## Goal of the exercise
Up to and including the line that contains "P (ev_brute_force_knn_GF i n k) ->", return every line from the start of the data, unchanged.

[Collected data]
-- Opening Marker --

Lemma appends_call_brute_force_knn P inputs sizes D si n rI rD k a b metric :
  P (ev_brute_force_knn n k) ->
  appends P (call_brute_force_knn E inputs sizes D si n rI rD k a b metric).
Proof. intros HP. unfold call_brute_force_knn. trace_step. Qed.

Lemma appends_call_brute_force_knn_GF P i in1 in2 sizes D1 D2 s1 s2 n rI rD
  k a b metric :
  P (ev_brute_force_knn_GF i n k) ->
  appends P (call_brute_force_knn_GF E i in1 in2 sizes D1 D2 s1 s2 n rI rD
               k a b metric).
Proof. intros HP. unfold call_brute_force_knn_GF. trace_step. Qed.

Lemma appends_call_mutual_reachability_knn_l2 P oi od X m n k cd w :
  P (ev_mutual_reachability_knn_l2 k) ->
  appends P (call_mutual_reachability_knn_l2 E oi od X m n k cd w).
Proof. intros HP. unfold call_mutual_reachability_knn_l2. trace_step. Qed.

Lemma appends_call_symmetrize P r c v m n z :
  P (ev_symmetrize z) -> appends P (call_symmetrize E r c v m n z).
Proof. intros HP. unfold call_symmetrize. trace_step. Qed.

Lemma appends_call_sorted_coo_to_csr P p m :
  P (ev_sorted_coo_to_csr m) -> appends P (call_sorted_coo_to_csr E p m).
Proof. intros HP. unfold call_sorted_coo_to_csr. trace_step. Qed.

Lemma appends_self_loops P :
  (forall z, P (ev_self_loops z)) ->
  appends P (self_loops_get_max_distance E).
Proof.
  intros HP. unfold self_loops_get_max_distance.
  intros s r s' H. inversion H; subst; clear H.
  exists [ev_self_loops (nnz (out s))]. split; [reflexivity|].
  constructor; [apply HP|constructor].
Qed.

Create HintDb dev_trace.
#[local] Hint Resolve appends_ret appends_ASSERT appends_RAFT_EXPECTS
  appends_check appends_emit appends_device_uvector appends_transform_value
  appends_transform_idx appends_cudaGetDevice appends_cudaGetDeviceCount
  appends_cudaSetDevice appends_cudaMalloc appends_cudaMemcpy_value
  appends_cudaMemcpy_int64 appends_cudaFree appends_call_brute_force_knn
  appends_call_brute_force_knn_GF appends_call_mutual_reachability_knn_l2
  appends_call_symmetrize appends_call_sorted_coo_to_csr appends_self_loops
  : dev_trace.
#[local] Hint Extern 1 (gf_event_ok _) => (cbn; auto) : dev_trace.
#[local] Hint Extern 1 (mr_event_ok _ _) => (cbn; auto) : dev_trace.
#[local] Hint Extern 1 (any_event _) => exact I : dev_trace.

(** Walk through a sequence of binds, one history lemma per step. *)
Ltac trace_seq :=
  repeat first
    [ solve [auto with dev_trace]
    | apply appends_bind; [|intro] ].

Lemma gf_trace_stage_device X1 X2 m n1 n2 sentinel st i :
  appends gf_event_ok (stage_device E X1 X2 m n1 n2 sentinel st i).
Proof.
  unfold stage_device. destruct (negb (i =? sentinel)); trace_seq.
Qed.

Lemma gf_trace_dispatch_device st sizes dists ii n1 n2 nsi metric nd sd i :
  appends gf_event_ok
    (dispatch_device E st sizes dists ii n1 n2 nsi 64 metric nd sd i).
Proof.
  unfold dispatch_device. apply appends_bind; [trace_seq|intros _].
  destruct (negb (i =? sd)); trace_seq.
Qed.

Lemma gf_trace_compute_knn_GF X1 X2 inds dists m n1 n2 s1 s2 nsi metric :
  appends gf_event_ok
    (compute_knn_GF E X1 X2 inds dists m n1 n2 s1 s2 nsi 64 metric).
Proof.
  unfold compute_knn_GF, compute_knn_GF_search.
  repeat (apply appends_bind; [|intro]); auto with dev_trace.
  - apply appends_fold_M. intros. apply gf_trace_stage_device.
  - apply appends_for_each. intros. apply gf_trace_dispatch_device.
Qed.

Lemma gf_trace (X1 X2 : ptr) (m n1 n2 : Z) (metric : DistanceType E)
  (min_samples : Z) (alpha : value_t E) (indptr core_dists : ptr) :
  appends gf_event_ok
    (mutual_reachability_graph_GF E X1 X2 m n1 n2 metric min_samples alpha
       indptr core_dists).
Proof.
  unfold mutual_reachability_graph_GF, mutual_reachability_graph_GF_to_csr.
  repeat (apply appends_bind; [|intro]); auto with dev_trace.
  - apply appends_fold_M. intros. apply gf_trace_stage_device.
  - apply appends_for_each. intros. apply gf_trace_dispatch_device.
Qed.

Lemma mr_trace (X : ptr) (m n : Z) (metric : DistanceType E)
  (min_samples : Z) (alpha : value_t E) (indptr core_dists : ptr) :
  appends (mr_event_ok min_samples)
    (mutual_reachability_graph E X m n metric min_samples alpha
       indptr core_dists).
Proof.
  unfold mutual_reachability_graph, mutual_reachability_graph_to_csr,
    compute_knn.
  repeat (apply appends_bind; [|intro]); auto with dev_trace.
Qed.

(** ** Running the graph builders on a supported metric *)

Lemma always_ok_run (c : M E unit) (s : state) :
  always_ok c -> c s = (Ok tt, snd (c s)).
Proof.
  intros Hc. destruct (Hc s) as ([] & s' & Heq). rewrite Heq. reflexivity.
Qed.

Lemma bind_total {B} (c : M E unit) (k : unit -> M E B) (s : state) :
  always_ok c -> bind c k s = k tt (snd (c s)).
Proof. intros Hc. apply bind_ok. apply always_ok_run. exact Hc. Qed.

Lemma bind_device_uvector {B} (count : Z) (k : ptr -> M E B) (s : state) :
  bind (device_uvector E count) k s
  = k (mk_ptr (next_block s) 0) (snd (device_uvector E count s)).
Proof. reflexivity. Qed.

Lemma always_ok_RAFT_EXPECTS_supported msg :
  always_ok
    (RAFT_EXPECTS E
       (if metric_eq_dec E (L2SqrtExpanded E) (L2SqrtExpanded E)
        then true else false) msg).
Proof. intros s. exists tt, s. apply RAFT_EXPECTS_metric_true. Qed.

Lemma RAFT_EXPECTS_supported_state msg (s : state) :
  snd (RAFT_EXPECTS E
         (if metric_eq_dec E (L2SqrtExpanded E) (L2SqrtExpanded E)
          then true else false) msg s) = s.
Proof. rewrite RAFT_EXPECTS_metric_true. reflexivity. Qed.

Lemma always_ok_core_distances knn_dists min_samples n_neighbors n out_ptr :
  min_samples <= n_neighbors ->
  always_ok (core_distances E knn_dists min_samples n_neighbors n out_ptr).
Proof.
  intros Hle. unfold core_distances.
  replace (n_neighbors >=? min_samples) with true
    by (symmetry; rewrite Z.geb_leb; apply Z.leb_le; exact Hle).
  apply always_ok_bind; [intros s; exists tt, s; reflexivity|intros _].
  total_seq.
Qed.

(** The run of [mutual_reachability_graph_GF] on the supported metric,
    step by step. *)
Lemma gf_run (X1 X2 : ptr) (m n1 n2 : Z) (min_samples : Z)
  (alpha : value_t E) (indptr core_dists : ptr) (s : state) :
  let count := size_t_wrap (64 * m) in
  let coo_rows := mk_ptr (next_block s) 0 in
  let inds := mk_ptr (next_block s + 1) 0 in
  let dists := mk_ptr (next_block s + 1 + 1) 0 in
  let s0 :=
    snd (device_uvector E count
           (snd (device_uvector E count
                   (snd (device_uvector E count s))))) in
  let s_knn :=
    snd (compute_knn_GF E X1 X2 inds dists m n1 n2 X1 X2 m 64
           (L2SqrtExpanded E) s0) in
  let s_core := snd (core_distances E dists 64 64 m core_dists s_knn) in
  let s_rows := snd (fill_coo_rows E coo_rows m 64 s_core) in
  let s_sym := snd (call_symmetrize E coo_rows inds dists m m count s_rows) in
  let s_csr :=
    snd (call_sorted_coo_to_csr E indptr (size_t_wrap (m + 1)) s_sym) in
  mutual_reachability_graph_GF E X1 X2 m n1 n2 (L2SqrtExpanded E)
    min_samples alpha indptr core_dists s
  = (Ok tt, snd (self_loops_get_max_distance E s_csr)).
Proof.
  intros count coo_rows inds dists s0 s_knn s_core s_rows s_sym s_csr.
  unfold mutual_reachability_graph_GF, mutual_reachability_graph_GF_to_csr.
  rewrite bind_total.
  2:{ apply always_ok_bind; [apply always_ok_RAFT_EXPECTS_supported|intros _].
      do 3 (apply always_ok_bind; [apply always_ok_device_uvector|intro]).
      apply always_ok_bind; [apply always_ok_compute_knn_GF|intros _].
      apply always_ok_bind; [apply always_ok_core_distances; lia|intros _].
      apply always_ok_bind; [apply always_ok_fill_coo_rows|intros _].
      apply always_ok_bind; [apply always_ok_call_symmetrize|intros _].
      apply always_ok_call_sorted_coo_to_csr. }
  rewrite (always_ok_run (self_loops_get_max_distance E))
    by apply always_ok_self_loops.
  f_equal. f_equal.
  rewrite bind_total by apply always_ok_RAFT_EXPECTS_supported.
  rewrite RAFT_EXPECTS_supported_state.
  rewrite !bind_device_uvector.
  rewrite bind_total by apply always_ok_compute_knn_GF.
  rewrite bind_total by (apply always_ok_core_distances; lia).
  rewrite bind_total by apply always_ok_fill_coo_rows.
  rewrite bind_total by apply always_ok_call_symmetrize.
  reflexivity.
Qed.

(** *** What each step leaves behind *)

Lemma core_distances_trace knn_dists min_samples n_neighbors n out_ptr
  (s : state) :
  min_samples <= n_neighbors ->
  trace (snd (core_distances E knn_dists min_samples n_neighbors n out_ptr s))
  = trace s ++ [ev_core_distances min_samples n_neighbors n].
Proof.
  intros Hle. unfold core_distances, ASSERT, bind.
  replace (n_neighbors >=? min_samples) with true
    by (symmetry; rewrite Z.geb_leb; apply Z.leb_le; exact Hle).
  reflexivity.
Qed.

Lemma core_distances_fmem_other knn_dists min_samples n_neighbors n out_ptr
  (s : state) b o :
  b <> blk out_ptr ->
  fmem (snd (core_distances E knn_dists min_samples n_neighbors n out_ptr s))
       b o
  = fmem s b o.
Proof.
  intros Hb. unfold core_distances, ASSERT, bind.
  destruct (n_neighbors >=? min_samples); [|reflexivity].
  cbn. apply store_range_other_block. exact Hb.
Qed.

Lemma core_distances_imem knn_dists min_samples n_neighbors n out_ptr
  (s : state) :
  imem (snd (core_distances E knn_dists min_samples n_neighbors n out_ptr s))
  = imem s.
Proof.
  unfold core_distances, ASSERT, bind.
  destruct (n_neighbors >=? min_samples); reflexivity.
Qed.

Lemma fill_coo_rows_fmem coo_rows m min_samples (s : state) :
  fmem (snd (fill_coo_rows E coo_rows m min_samples s)) = fmem s.
Proof. reflexivity. Qed.

Lemma fill_coo_rows_imem_other coo_rows m min_samples (s : state) b o :
  b <> blk coo_rows ->
  imem (snd (fill_coo_rows E coo_rows m min_samples s)) b o = imem s b o.
Proof. intros Hb. cbn. apply store_range_other_block. exact Hb. Qed.

Lemma fill_coo_rows_imem_in coo_rows m min_samples (s : state) c :
  0 <= c < counting_distance E (size_t_wrap (m * min_samples)) ->
  load (imem (snd (fill_coo_rows E coo_rows m min_samples s))) coo_rows c
  = narrow E (arith_wrap E (Z.quot (narrow E c) min_samples)).
Proof.
  intros Hc. unfold fill_coo_rows, emit, transform_idx, bind.
  cbn [snd]. unfold set_imem; cbn [imem].
  rewrite load_store_range_in by exact Hc. reflexivity.
Qed.

Lemma call_symmetrize_out r c v m n z (s : state) :
  out (snd (call_symmetrize E r c v m n z s))
  = symmetrize E (view (imem s) r) (view (imem s) c) (view (fmem s) v) m n z.
Proof. reflexivity. Qed.

Lemma call_sorted_coo_to_csr_out p m (s : state) :
  out (snd (call_sorted_coo_to_csr E p m s)) = out s.
Proof. reflexivity. Qed.

(** ** Cells a computation leaves alone *)

Lemma keeps_ret b C {A} (Q : A -> Prop) (a : A) :
  Q a -> keeps b C Q (@ret E A a).
Proof.
  intros HQ s r s' H Hb. inversion H; subst.
  split; [exact Hb|]. split; [reflexivity|].
  intros a' Ha'. inversion Ha'; subst. exact HQ.
Qed.

Lemma keeps_bind b C {A B} (Q : A -> Prop) (R : B -> Prop) (c : M E A)
  (k : A -> M E B) :
  keeps b C Q c -> (forall a, Q a -> keeps b C R (k a)) ->
  keeps b C R (bind c k).
Proof.
  intros Hc Hk s r s' H Hb. apply bind_inv in H.
  destruct H as [(a & s1 & H1 & H2)|(e & H1 & ->)].
  - destruct (Hc _ _ _ H1 Hb) as (Hb1 & Hf1 & HQ).
    destruct (Hk a (HQ a eq_refl) _ _ _ H2 Hb1) as (Hb2 & Hf2 & HR).
    split; [exact Hb2|]. split; [|exact HR].
    intros o Ho. rewrite Hf2, Hf1 by exact Ho. reflexivity.
  - destruct (Hc _ _ _ H1 Hb) as (Hb1 & Hf1 & _).
    split; [exact Hb1|]. split; [exact Hf1|].
    intros a Ha. discriminate.
Qed.

Lemma keeps_weaken b C {A} (Q R : A -> Prop) (c : M E A) :
  (forall a, Q a -> R a) -> keeps b C Q c -> keeps b C R c.
Proof.
  intros HQR Hc s r s' H Hb. destruct (Hc _ _ _ H Hb) as (Hb1 & Hf & HQ).
  split; [exact Hb1|]. split; [exact Hf|].
  intros a Ha. apply HQR, HQ, Ha.
Qed.

Lemma keeps_for_each b C {A} (l : list A) (body : A -> M E unit) :
  (forall x, In x l -> keeps b C (fun _ => True) (body x)) ->
  keeps b C (fun _ => True) (for_each l body).
Proof.
  induction l as [|x l IH]; intros Hbody; simpl.
  - apply keeps_ret. exact I.
  - apply keeps_bind with (Q := fun _ => True).
    + apply Hbody. left. reflexivity.
    + intros _ _. apply IH. intros y Hy. apply Hbody. right. exact Hy.
Qed.

Lemma keeps_fold_M b C {A B} (f : B -> A -> M E B) (l : list A) (b0 : B) :
  (forall b1 x, keeps b C (fun _ => True) (f b1 x)) ->
  keeps b C (fun _ => True) (fold_M f l b0).
Proof.
  intros Hf. revert b0. induction l as [|x l IH]; intros b0; simpl.
  - apply keeps_ret. exact I.
  - apply keeps_bind with (Q := fun _ => True); [apply Hf|].
    intros b1 _. apply IH.
Qed.

(** A step that does not write to the [value_t] heap. *)
Ltac keeps_step :=
  let s := fresh "s" in
  let r := fresh "r" in
  let s' := fresh "s'" in
  let H := fresh "H" in
  let Hb := fresh "Hb" in
  intros s r s' H Hb;
  repeat match type of H with
         | context [if ?b then _ else _] => destruct b eqn:?
         end;
  inversion H; subst; clear H;
  unfold set_fmem, set_imem, set_lmem, set_next_block, set_out, log_cerr,
    record;
  cbn [fmem next_block];
  (split; [lia|]); (split; [intros; reflexivity|]).
(** * giasuthongminh: the content-addressed result cache and its pipeline

    A shallow embedding of the cache and pipeline code of the document
    reader: [services/hashUtils.ts] (fingerprint), [services/storageService.ts]
    (IndexedDB store and history), [services/fileUtils.ts] (upload gate),
    [services/geminiService.ts] (generation gateway, in its two versions) and
    the two top-level flows [processContent] and [handleProcess] of [App.tsx].

    JavaScript strings are sequences of UTF-16 code units; they are modelled
    as [list N].  Promises are modelled by their outcome ([Resolved] or
    [Rejected]); an [async] function is a state-passing computation over the
    browser state (React state, IndexedDB contents, log of gateway calls,
    blobs registered under an object URL). *)

From Stdlib Require Import NArith ZArith Ascii String List Lia Bool.
From stdpp Require Import base option list sorting gmap.

Import ListNotations.
Local Open Scope N_scope.

(** ** JavaScript strings *)

Abbreviation jsstring := (list N).

(** An ASCII literal as a JavaScript string. *)
Definition js (s : string) : jsstring :=
  map N_of_ascii (list_ascii_of_string s).

(** Truthiness of a string value: only the empty string is falsy. *)
Definition truthy (s : jsstring) : bool :=
  match s with [] => false | _ :: _ => true end.

(** [s.substring(0, n)] for a non-negative integer [n]. *)
Definition substring0 (n : N) (s : jsstring) : jsstring :=
  firstn (N.to_nat n) s.

(** [s.split(sep)] for a separator of one code unit: the pieces between
    the occurrences of [sep]; never empty. *)
Fixpoint split (sep : N) (s : jsstring) : list jsstring :=
  match s with
  | [] => [[]]
  | c :: rest =>
      if c =? sep then [] :: split sep rest
      else match split sep rest with
           | [] => [[c]]
           | piece :: pieces => (c :: piece) :: pieces
           end
  end.

(** [WhiteSpace] and [LineTerminator] code points, as [String.prototype.trim]
    strips them. *)
Definition isWhiteSpace (c : N) : bool :=
  (c =? 9) || (c =? 10) || (c =? 11) || (c =? 12) || (c =? 13) || (c =? 32)
  || (c =? 160) || (c =? 5760) || ((8192 <=? c) && (c <=? 8202))
  || (c =? 8232) || (c =? 8233) || (c =? 8239) || (c =? 8287)
  || (c =? 12288) || (c =? 65279).

Fixpoint trimStart (s : jsstring) : jsstring :=
  match s with
  | c :: rest => if isWhiteSpace c then trimStart rest else s
  | [] => []
  end.

Definition trimEnd (s : jsstring) : jsstring := rev (trimStart (rev s)).

(** [s.trim()] *)
Definition trim (s : jsstring) : jsstring := trimEnd (trimStart s).

(** [s.padStart(n, fill)] for a filler of one code unit. *)
Definition padStart (n : nat) (fill : N) (s : jsstring) : jsstring :=
  repeat fill (n - length s) ++ s.

(** The digit of [Number.prototype.toString(16)] for a value below 16:
    ['0'..'9'] then ['a'..'f']. *)
Definition hexDigit (d : N) : N := if d <? 10 then 48 + d else 87 + d.

Fixpoint toString16_digits (fuel : nat) (n : N) (acc : jsstring) : jsstring :=
  match fuel with
  | O => acc
  | S fuel' =>
      let acc' := hexDigit (n mod 16) :: acc in
      if n / 16 =? 0 then acc' else toString16_digits fuel' (n / 16) acc'
  end.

-- Closing Marker --

## Answer section
Lemma appends_call_brute_force_knn P inputs sizes D si n rI rD k a b metric :
  P (ev_brute_force_knn n k) ->
  appends P (call_brute_force_knn E inputs sizes D si n rI rD k a b metric).
Proof. intros HP. unfold call_brute_force_knn. trace_step. Qed.

Lemma appends_call_brute_force_knn_GF P i in1 in2 sizes D1 D2 s1 s2 n rI rD
  k a b metric :
  P (ev_brute_force_knn_GF i n k) ->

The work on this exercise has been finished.